• Influential Art Movements


  • Constructivism


  • The Change
    When Vladimir Tatlin helped begin constructivism around 1915, the future was coming fast. World War I raged in Europe, stripping the idealism from a previous generation’s dream of the new liberal order. Industrial production was on the march, driving peasants from their ancestral lands into smoke-choked cities and upending society. And in this chaos, revolution brewed. By 1917, revolution came not once but twice to Russia. First in February, when a hodgepodge of different anti-Tsarist political factions took power, and again in October, when the Bolshevik party won control. As communists struggled to create a new form of society, artists responded with new forms of art. Perhaps the most influential of these was constructivism.

  • Constructivism broke down visual designs into simple, abstract forms. These were meant to communicate ideas to the masses — free from academic concepts or bourgeois manipulation.
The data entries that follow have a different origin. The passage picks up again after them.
(** ** Login, middleware, logout, refresh: one after the other *)

(** X9.  After a logout no refresh token of that user is accepted: a refresh
    with any token that verifies for that user is rejected with "Refresh token
    is expired or used.", and changes nothing. *)
Theorem logout_revokes :
  forall (req_out req_in : Request) (u d : User) (t : string) (n : Z)
         (w : World),
    user req_out = Some u ->
    incomingRefreshToken req_in = inr (Some t) ->
    faults w = [] ->
    find (has_id (_id u)) (users w) = Some d ->
    subject t n = Some (_id u) ->
    exists w1 : World,
      run (logoutUser req_out) w = (inr logged_out, w1)
      /\ run (refreshAccessToken req_in) (at_time w1 n)
         = (inr token_reused, at_time w1 n).
Proof.
  intros req_out req_in u d t n w Hu Hin Hf Hd Hs.
  eexists. split; [apply (@run_logoutUser E req_out u w Hu Hf) |].
  rewrite (@refresh_outcome E req_in t _ (_id u) Hin); [| reflexivity | exact Hs].
  cbn [at_time users]. unfold unset_refreshToken.
  rewrite find_update by reflexivity. rewrite Hd. reflexivity.
Qed.

(** X10.  The access token of a login opens the middleware: if the token
    verifies for the user of the answer, a request that carries it passes
    and the identity attached to it is the user the login answered. *)
Theorem login_then_middleware :
  forall (req_login req : Request) (b : ReqBody) (d : User) (a r : string)
         (w w1 : World) (n : Z) (decoded : Payload),
    body req_login = Some b ->
    faults w = [] ->
    run (loginUser req_login) w = (inr (logged_in (Some d) a r), w1) ->
    extract_token req = Some a ->
    jwt_verify a ACCESS_TOKEN_SECRET n = inr decoded ->
    sub_id decoded = _id d ->
    run (verifyJWT req) (at_time w1 n)
    = (inr (Next (set_user req d)), at_time w1 n).
Proof.
  intros req_login req b d a r w w1 n decoded Hb Hf Hrun Htok Hv Hid.
  rewrite (@run_loginUser E req_login b w Hb Hf) in Hrun.
  destruct (negb (truthy_str (or_str (b_username b) (b_email b)))
            || negb (truthy_str (b_password b))); [discriminate |].
  destruct (find (matches_or (b_username b) (b_email b)) (users w))
    as [u |] eqn:Hu; [| discriminate].
  destruct (isPasswordCorrect u (str_of (b_password b))); [| discriminate].
  destruct (find (has_id (_id u)) (users w)) as [d0 |] eqn:Hd0; [| discriminate].
  cbv zeta in Hrun. inversion Hrun; subst; clear Hrun.
  assert (Ha : truthy_str (extract_token req) = true).
  { rewrite Htok. simpl.
    destruct (String.eqb_spec (generateAccessToken d0 (now w)) "") as [He | _];
      [| reflexivity].
    rewrite He in Hv. destruct (jwt_verify_empty ACCESS_TOKEN_SECRET n) as [e0 H0].
    rewrite H0 in Hv. discriminate. }
  rewrite run_verifyJWT by reflexivity.
  rewrite Ha, Htok. cbn [str_of at_time now users]. rewrite Hv, Hid.
  cbn [select_safe _id set_refreshToken].
  rewrite (find_has_id _ _ Hd0).
  erewrite find_update_found;
    [reflexivity | exact Hd0 | simpl; eapply find_has_id, Hd0].
Qed.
Instead, these simple yet striking designs would make clear statements to inform the workers and help build the new society.

    The most proinent features of Constructivism are a celebration of modern industry, use of industrial materials, simples abstract forms, and austere presentation. Constructivists saw socialism as a way to turn the horrors of industrial production into wonders.

  • With the working class in control, the fruits of mass production could be enjoyed by all. For this reason, their work often celebrated modern industry. A major part of this celebration was the use of industrial material for the creation of art. Rather than seeing the two worlds as separate, the constructivists used art to reimagine the material. One of the most influential and compelling features of constructivism is its use of simple, abstract forms and at the time, this new style of graphic design was highly unique, daring, and even revolutionary. Early Soviet propaganda often used the constructivist style to convey information without weighing down the eye, and it appeared progressive and truly new.

“The influence of my art is expressed in the movement of the Constructivists, of which I am the founder." - Vladimir Tatlin


  • Mayakovsky's Pro Eto cover by Alexander Rodchenko, 1923

  • Let's Fulfill the Plan of Great Works by Gustav Klutsis, 1930

  • Konstruktivizm by Aleksei Gan, 1922


  • Above all, constructivism used an austere presentation. It disliked what it considered “bourgeois subjectivity” and preferred an objective look. Rather than trying to create an overly emotional response, the constructivists were interested in communicating clear information, albeit in an aesthetically striking way.


  • Influence of Constructivism
    Through the 1920’s, constructivism in the Soviet Union ended, with socialist realism winning out as the preferred artistic style. But by that point, the striking constructivist designs had already charmed the world, and the style was taken up by designers in the West. Ironically, the style that was created to help bring about a workers paradise ended up being used to promote the products of capitalist enterprises.


  • After World War II, Dutch and German “zero groups” formed to create highly simplified work in direct conversation with constructivist styles. And by the mid-50’s, the Swiss style (or International Style) embraced the values of objective presentation and simple, abstract forms. Today, graphic design owes a great debt to this style and the artists who pioneered it. It’s commitment to clarity and strong presentation has remade the visual culture of our world.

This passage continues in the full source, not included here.